TASK ITEM: Please repeat the lines below exactly. Begin with the line containing "chip to host *)" and go on through the line containing "mk_world (chip w) (trace w ++".

Records from a data collection:
—————
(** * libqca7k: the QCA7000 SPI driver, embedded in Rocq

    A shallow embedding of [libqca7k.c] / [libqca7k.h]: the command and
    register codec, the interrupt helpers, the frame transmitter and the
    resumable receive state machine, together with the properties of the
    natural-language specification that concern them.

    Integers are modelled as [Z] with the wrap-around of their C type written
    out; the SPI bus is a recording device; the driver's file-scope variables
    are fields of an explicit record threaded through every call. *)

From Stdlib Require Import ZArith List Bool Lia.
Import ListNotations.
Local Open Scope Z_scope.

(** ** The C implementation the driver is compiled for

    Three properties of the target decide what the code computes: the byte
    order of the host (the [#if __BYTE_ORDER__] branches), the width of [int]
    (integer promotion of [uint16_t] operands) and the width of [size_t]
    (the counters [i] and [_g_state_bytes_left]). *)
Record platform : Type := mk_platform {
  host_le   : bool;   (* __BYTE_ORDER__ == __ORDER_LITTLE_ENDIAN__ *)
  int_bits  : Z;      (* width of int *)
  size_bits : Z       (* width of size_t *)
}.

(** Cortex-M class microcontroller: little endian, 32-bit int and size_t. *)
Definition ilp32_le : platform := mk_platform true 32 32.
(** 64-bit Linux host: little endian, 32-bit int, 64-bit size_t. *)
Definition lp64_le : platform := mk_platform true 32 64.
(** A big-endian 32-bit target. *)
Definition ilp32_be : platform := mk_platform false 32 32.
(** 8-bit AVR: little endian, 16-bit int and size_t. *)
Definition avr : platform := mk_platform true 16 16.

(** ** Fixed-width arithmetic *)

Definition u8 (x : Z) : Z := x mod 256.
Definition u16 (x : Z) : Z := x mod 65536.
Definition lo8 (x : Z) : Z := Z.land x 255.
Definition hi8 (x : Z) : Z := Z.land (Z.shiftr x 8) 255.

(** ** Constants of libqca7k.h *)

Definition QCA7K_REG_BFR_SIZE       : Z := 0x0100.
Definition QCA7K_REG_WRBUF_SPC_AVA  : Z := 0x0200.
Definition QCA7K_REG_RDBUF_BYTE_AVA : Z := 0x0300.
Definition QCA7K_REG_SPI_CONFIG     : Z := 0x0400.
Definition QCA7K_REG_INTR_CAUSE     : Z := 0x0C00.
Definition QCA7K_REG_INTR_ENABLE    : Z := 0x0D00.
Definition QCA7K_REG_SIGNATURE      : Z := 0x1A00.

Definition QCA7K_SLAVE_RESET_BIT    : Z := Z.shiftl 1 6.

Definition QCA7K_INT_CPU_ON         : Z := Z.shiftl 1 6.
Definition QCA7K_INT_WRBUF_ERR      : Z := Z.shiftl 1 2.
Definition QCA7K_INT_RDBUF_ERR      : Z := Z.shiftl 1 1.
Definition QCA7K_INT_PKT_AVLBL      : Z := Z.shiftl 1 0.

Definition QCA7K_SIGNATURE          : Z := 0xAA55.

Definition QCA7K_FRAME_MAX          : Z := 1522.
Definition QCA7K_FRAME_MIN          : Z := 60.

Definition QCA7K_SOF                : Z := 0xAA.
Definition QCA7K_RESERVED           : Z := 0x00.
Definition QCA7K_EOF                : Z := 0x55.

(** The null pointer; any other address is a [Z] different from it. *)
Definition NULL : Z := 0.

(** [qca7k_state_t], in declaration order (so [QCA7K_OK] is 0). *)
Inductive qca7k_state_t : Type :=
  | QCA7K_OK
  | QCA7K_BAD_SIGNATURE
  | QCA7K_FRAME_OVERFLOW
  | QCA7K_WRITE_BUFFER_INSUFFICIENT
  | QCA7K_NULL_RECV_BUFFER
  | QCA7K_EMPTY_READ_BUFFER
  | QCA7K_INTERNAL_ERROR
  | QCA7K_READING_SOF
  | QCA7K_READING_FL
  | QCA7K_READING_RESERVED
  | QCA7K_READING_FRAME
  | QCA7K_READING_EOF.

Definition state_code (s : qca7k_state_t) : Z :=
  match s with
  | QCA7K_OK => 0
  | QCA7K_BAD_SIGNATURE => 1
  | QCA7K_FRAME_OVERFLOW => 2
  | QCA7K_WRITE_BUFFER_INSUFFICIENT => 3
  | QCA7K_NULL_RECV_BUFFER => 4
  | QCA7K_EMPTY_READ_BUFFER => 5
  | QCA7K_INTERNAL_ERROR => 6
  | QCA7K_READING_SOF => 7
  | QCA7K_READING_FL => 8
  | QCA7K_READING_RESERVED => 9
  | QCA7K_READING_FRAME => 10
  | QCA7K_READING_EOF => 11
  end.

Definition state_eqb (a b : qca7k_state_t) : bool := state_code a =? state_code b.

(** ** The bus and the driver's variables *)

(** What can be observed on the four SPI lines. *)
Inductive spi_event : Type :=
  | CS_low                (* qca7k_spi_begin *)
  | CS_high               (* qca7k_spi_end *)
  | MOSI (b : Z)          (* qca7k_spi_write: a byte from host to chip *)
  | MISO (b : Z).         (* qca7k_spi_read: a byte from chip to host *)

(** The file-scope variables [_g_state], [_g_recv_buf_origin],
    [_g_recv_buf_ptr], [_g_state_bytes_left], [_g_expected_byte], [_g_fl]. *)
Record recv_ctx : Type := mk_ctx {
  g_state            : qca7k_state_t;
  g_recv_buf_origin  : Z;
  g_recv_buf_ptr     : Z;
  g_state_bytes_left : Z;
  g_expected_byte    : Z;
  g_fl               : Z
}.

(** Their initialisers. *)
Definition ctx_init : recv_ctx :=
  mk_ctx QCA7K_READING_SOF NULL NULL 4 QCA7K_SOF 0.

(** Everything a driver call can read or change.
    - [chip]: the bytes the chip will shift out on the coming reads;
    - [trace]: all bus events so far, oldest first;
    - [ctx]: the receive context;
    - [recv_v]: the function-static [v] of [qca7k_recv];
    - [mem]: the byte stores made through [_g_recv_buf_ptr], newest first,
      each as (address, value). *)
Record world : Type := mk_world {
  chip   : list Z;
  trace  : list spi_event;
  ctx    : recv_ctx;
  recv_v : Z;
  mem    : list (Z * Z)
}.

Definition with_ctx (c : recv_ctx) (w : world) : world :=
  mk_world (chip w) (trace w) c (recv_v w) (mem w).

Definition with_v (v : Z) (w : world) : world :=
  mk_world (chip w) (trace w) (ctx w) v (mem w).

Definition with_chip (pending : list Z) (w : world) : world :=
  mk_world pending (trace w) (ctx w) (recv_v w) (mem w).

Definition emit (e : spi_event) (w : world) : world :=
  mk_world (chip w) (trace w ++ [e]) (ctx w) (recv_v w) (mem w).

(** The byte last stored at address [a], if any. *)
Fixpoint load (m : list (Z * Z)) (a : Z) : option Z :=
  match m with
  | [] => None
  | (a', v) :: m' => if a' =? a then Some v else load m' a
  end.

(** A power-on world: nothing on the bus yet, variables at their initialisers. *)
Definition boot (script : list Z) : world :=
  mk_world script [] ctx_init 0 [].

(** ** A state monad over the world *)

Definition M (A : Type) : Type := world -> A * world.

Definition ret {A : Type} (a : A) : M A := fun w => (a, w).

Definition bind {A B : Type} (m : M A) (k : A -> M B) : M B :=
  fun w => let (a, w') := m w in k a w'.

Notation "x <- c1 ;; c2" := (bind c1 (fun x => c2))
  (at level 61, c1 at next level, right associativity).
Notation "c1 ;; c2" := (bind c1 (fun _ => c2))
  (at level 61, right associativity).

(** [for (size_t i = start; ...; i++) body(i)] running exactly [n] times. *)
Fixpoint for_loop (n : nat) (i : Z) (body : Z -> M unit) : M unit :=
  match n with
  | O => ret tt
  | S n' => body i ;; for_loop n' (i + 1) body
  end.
—————
OUTPUT FOR THIS EXERCISE:
  | MISO (b : Z).         (* qca7k_spi_read: a byte from chip to host *)

(** The file-scope variables [_g_state], [_g_recv_buf_origin],
    [_g_recv_buf_ptr], [_g_state_bytes_left], [_g_expected_byte], [_g_fl]. *)
Record recv_ctx : Type := mk_ctx {
  g_state            : qca7k_state_t;
  g_recv_buf_origin  : Z;
  g_recv_buf_ptr     : Z;
  g_state_bytes_left : Z;
  g_expected_byte    : Z;
  g_fl               : Z
}.

(** Their initialisers. *)
Definition ctx_init : recv_ctx :=
  mk_ctx QCA7K_READING_SOF NULL NULL 4 QCA7K_SOF 0.

(** Everything a driver call can read or change.
    - [chip]: the bytes the chip will shift out on the coming reads;
    - [trace]: all bus events so far, oldest first;
    - [ctx]: the receive context;
    - [recv_v]: the function-static [v] of [qca7k_recv];
    - [mem]: the byte stores made through [_g_recv_buf_ptr], newest first,
      each as (address, value). *)
Record world : Type := mk_world {
  chip   : list Z;
  trace  : list spi_event;
  ctx    : recv_ctx;
  recv_v : Z;
  mem    : list (Z * Z)
}.

Definition with_ctx (c : recv_ctx) (w : world) : world :=
  mk_world (chip w) (trace w) c (recv_v w) (mem w).

Definition with_v (v : Z) (w : world) : world :=
  mk_world (chip w) (trace w) (ctx w) v (mem w).

Definition with_chip (pending : list Z) (w : world) : world :=
  mk_world pending (trace w) (ctx w) (recv_v w) (mem w).

Definition emit (e : spi_event) (w : world) : world :=
  mk_world (chip w) (trace w ++ [e]) (ctx w) (recv_v w) (mem w).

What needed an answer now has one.